* [Task description]:
Where the records below show a line containing "rewrite Z.pow_add_r in", start copying; end with the line containing "rewrite (Z.max_r 0", and copy it too.

* [Given data]:
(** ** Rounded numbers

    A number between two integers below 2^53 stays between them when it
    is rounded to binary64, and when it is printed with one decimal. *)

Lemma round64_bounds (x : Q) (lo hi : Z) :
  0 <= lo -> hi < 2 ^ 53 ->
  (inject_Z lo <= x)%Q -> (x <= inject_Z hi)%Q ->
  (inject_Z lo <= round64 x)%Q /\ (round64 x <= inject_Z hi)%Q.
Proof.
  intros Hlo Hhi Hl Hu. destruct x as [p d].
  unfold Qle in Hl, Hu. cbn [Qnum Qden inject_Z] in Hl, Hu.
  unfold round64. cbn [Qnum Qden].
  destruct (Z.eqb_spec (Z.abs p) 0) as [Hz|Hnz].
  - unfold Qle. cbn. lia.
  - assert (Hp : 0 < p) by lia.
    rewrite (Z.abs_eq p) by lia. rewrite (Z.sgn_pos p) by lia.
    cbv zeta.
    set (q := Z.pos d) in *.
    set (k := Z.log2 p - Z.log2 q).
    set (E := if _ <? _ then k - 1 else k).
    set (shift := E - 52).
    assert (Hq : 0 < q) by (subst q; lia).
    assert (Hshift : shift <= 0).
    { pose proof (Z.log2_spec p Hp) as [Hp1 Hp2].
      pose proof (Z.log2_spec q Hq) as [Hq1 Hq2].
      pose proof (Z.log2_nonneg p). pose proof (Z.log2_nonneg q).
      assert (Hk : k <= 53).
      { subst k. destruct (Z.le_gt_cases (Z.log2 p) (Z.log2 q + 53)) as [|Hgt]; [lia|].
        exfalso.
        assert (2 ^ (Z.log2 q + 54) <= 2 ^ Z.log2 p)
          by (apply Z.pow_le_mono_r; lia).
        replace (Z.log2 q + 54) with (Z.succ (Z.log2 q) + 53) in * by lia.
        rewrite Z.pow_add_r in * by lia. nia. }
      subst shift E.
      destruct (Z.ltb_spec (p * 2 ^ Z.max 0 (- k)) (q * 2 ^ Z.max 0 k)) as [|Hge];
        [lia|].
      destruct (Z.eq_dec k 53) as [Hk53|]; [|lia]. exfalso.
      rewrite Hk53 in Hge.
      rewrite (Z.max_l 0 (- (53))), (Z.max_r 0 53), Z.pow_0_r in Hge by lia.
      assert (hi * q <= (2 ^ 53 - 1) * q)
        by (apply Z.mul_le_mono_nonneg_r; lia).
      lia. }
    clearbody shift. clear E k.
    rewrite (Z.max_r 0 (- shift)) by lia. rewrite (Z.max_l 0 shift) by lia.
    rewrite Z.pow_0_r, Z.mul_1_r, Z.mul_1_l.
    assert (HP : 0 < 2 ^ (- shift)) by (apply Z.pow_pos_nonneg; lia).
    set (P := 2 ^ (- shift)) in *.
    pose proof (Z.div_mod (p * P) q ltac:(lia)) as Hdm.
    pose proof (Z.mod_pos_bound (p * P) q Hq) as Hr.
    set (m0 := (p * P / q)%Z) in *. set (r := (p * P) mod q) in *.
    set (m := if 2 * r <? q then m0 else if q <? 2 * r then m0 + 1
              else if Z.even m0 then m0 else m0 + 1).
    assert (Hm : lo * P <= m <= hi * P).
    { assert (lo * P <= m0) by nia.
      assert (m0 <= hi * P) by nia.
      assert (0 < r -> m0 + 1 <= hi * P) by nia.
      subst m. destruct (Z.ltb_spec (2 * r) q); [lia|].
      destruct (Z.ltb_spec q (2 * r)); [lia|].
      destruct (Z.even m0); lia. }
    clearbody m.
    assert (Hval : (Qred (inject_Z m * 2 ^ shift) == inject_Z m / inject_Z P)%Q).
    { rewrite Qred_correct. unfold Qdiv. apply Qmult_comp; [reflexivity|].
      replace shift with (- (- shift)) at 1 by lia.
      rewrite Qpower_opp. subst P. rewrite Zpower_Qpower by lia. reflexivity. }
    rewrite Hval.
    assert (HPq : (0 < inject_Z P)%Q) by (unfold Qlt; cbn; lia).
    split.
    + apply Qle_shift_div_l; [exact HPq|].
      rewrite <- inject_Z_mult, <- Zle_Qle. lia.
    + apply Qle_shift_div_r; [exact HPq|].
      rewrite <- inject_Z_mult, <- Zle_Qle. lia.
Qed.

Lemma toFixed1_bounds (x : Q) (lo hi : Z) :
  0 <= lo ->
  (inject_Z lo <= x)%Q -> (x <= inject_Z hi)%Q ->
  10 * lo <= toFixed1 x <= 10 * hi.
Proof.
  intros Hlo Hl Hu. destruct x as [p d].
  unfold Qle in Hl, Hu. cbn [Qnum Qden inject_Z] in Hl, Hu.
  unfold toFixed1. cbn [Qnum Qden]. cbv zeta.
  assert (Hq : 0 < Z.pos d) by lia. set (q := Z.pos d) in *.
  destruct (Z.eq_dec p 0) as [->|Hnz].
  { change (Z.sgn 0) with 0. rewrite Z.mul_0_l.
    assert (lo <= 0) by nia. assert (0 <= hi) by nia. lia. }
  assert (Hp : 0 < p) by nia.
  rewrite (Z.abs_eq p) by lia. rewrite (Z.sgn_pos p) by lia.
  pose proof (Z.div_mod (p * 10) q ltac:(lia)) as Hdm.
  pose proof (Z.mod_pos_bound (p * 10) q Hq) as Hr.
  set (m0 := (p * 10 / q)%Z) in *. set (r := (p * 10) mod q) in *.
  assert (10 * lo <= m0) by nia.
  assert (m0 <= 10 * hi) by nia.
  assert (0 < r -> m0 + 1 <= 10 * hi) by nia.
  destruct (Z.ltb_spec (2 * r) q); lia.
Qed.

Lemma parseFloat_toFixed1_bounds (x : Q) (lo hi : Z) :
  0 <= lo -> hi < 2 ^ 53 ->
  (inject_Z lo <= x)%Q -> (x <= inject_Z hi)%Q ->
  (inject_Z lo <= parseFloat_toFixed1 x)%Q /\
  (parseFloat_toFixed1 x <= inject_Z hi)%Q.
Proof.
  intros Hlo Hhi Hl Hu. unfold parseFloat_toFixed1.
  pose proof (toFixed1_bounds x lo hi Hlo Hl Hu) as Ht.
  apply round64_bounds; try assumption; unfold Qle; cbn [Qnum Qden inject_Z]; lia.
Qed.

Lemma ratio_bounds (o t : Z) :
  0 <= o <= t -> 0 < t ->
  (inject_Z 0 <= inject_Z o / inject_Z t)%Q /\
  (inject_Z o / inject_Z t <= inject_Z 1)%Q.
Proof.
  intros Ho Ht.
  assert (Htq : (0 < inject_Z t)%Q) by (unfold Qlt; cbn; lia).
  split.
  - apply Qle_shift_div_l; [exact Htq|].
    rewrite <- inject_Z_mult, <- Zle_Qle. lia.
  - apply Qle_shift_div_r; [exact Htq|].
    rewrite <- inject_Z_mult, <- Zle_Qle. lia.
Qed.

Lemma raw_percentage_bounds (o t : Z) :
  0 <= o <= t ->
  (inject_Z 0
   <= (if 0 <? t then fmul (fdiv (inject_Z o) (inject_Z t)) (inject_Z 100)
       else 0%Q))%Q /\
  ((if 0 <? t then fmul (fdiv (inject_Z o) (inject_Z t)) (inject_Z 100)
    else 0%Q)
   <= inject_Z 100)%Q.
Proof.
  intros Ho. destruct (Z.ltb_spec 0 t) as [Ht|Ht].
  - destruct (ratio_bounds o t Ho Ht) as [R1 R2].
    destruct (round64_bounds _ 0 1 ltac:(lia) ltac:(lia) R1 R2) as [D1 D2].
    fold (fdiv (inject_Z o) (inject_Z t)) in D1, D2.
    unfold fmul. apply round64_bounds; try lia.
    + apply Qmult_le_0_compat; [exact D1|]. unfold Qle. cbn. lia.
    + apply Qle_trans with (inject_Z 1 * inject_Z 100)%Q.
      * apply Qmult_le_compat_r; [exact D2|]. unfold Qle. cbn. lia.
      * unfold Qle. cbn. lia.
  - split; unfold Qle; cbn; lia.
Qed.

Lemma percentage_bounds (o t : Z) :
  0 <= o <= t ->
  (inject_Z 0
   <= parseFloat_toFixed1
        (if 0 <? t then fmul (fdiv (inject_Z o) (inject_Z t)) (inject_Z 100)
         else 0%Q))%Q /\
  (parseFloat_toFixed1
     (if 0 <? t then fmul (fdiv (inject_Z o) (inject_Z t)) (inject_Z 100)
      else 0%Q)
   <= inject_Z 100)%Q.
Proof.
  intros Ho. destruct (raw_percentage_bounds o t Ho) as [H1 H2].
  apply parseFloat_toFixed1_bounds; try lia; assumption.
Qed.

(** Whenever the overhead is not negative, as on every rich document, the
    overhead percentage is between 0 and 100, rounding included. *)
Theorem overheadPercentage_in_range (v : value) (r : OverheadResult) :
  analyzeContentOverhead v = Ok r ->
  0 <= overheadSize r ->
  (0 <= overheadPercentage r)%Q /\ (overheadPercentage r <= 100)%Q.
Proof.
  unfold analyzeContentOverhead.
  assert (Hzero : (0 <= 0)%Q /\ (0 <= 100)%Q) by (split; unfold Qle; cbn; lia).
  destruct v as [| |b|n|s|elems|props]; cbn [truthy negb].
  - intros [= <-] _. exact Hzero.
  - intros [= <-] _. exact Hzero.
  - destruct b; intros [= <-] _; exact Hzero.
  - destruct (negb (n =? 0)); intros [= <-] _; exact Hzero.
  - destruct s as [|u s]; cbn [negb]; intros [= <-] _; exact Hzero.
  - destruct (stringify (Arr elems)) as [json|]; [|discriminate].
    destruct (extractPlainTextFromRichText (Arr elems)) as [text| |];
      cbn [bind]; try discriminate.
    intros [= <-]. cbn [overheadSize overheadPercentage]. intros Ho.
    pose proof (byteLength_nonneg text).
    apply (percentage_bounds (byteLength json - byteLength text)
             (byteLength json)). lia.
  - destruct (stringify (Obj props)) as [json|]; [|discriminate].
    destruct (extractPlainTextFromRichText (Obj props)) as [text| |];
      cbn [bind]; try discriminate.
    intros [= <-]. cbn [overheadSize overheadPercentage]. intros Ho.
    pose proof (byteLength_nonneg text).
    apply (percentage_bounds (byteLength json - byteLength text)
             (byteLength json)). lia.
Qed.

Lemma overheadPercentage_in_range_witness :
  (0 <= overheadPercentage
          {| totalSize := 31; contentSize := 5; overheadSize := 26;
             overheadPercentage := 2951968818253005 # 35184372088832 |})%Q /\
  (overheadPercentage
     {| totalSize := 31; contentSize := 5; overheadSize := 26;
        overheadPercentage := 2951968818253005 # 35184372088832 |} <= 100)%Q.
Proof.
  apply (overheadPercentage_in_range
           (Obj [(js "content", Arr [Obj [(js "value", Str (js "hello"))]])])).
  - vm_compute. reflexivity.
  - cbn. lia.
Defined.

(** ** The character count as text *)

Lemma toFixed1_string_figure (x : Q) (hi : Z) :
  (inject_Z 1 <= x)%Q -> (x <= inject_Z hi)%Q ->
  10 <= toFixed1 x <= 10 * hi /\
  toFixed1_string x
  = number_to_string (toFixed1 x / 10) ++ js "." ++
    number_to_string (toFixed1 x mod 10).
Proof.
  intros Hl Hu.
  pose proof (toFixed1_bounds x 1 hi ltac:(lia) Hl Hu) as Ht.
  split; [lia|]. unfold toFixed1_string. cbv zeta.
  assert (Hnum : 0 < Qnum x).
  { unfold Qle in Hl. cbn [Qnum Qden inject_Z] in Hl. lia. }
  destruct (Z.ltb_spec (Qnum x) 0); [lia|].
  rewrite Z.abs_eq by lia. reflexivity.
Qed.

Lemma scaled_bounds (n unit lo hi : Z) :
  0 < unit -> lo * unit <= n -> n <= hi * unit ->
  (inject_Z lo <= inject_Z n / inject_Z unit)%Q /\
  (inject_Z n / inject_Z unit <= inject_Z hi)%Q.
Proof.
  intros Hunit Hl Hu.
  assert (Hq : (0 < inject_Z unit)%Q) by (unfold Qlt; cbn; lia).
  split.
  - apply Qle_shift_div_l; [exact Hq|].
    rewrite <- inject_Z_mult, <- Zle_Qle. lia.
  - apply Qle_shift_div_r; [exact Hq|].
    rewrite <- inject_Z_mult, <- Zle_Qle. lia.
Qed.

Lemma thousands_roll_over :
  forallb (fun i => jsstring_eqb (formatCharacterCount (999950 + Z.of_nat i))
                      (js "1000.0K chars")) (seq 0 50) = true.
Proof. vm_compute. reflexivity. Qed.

* [Final answer]:
        rewrite Z.pow_add_r in * by lia. nia. }
      subst shift E.
      destruct (Z.ltb_spec (p * 2 ^ Z.max 0 (- k)) (q * 2 ^ Z.max 0 k)) as [|Hge];
        [lia|].
      destruct (Z.eq_dec k 53) as [Hk53|]; [|lia]. exfalso.
      rewrite Hk53 in Hge.
      rewrite (Z.max_l 0 (- (53))), (Z.max_r 0 53), Z.pow_0_r in Hge by lia.
      assert (hi * q <= (2 ^ 53 - 1) * q)
        by (apply Z.mul_le_mono_nonneg_r; lia).
      lia. }
    clearbody shift. clear E k.
    rewrite (Z.max_r 0 (- shift)) by lia. rewrite (Z.max_l 0 shift) by lia.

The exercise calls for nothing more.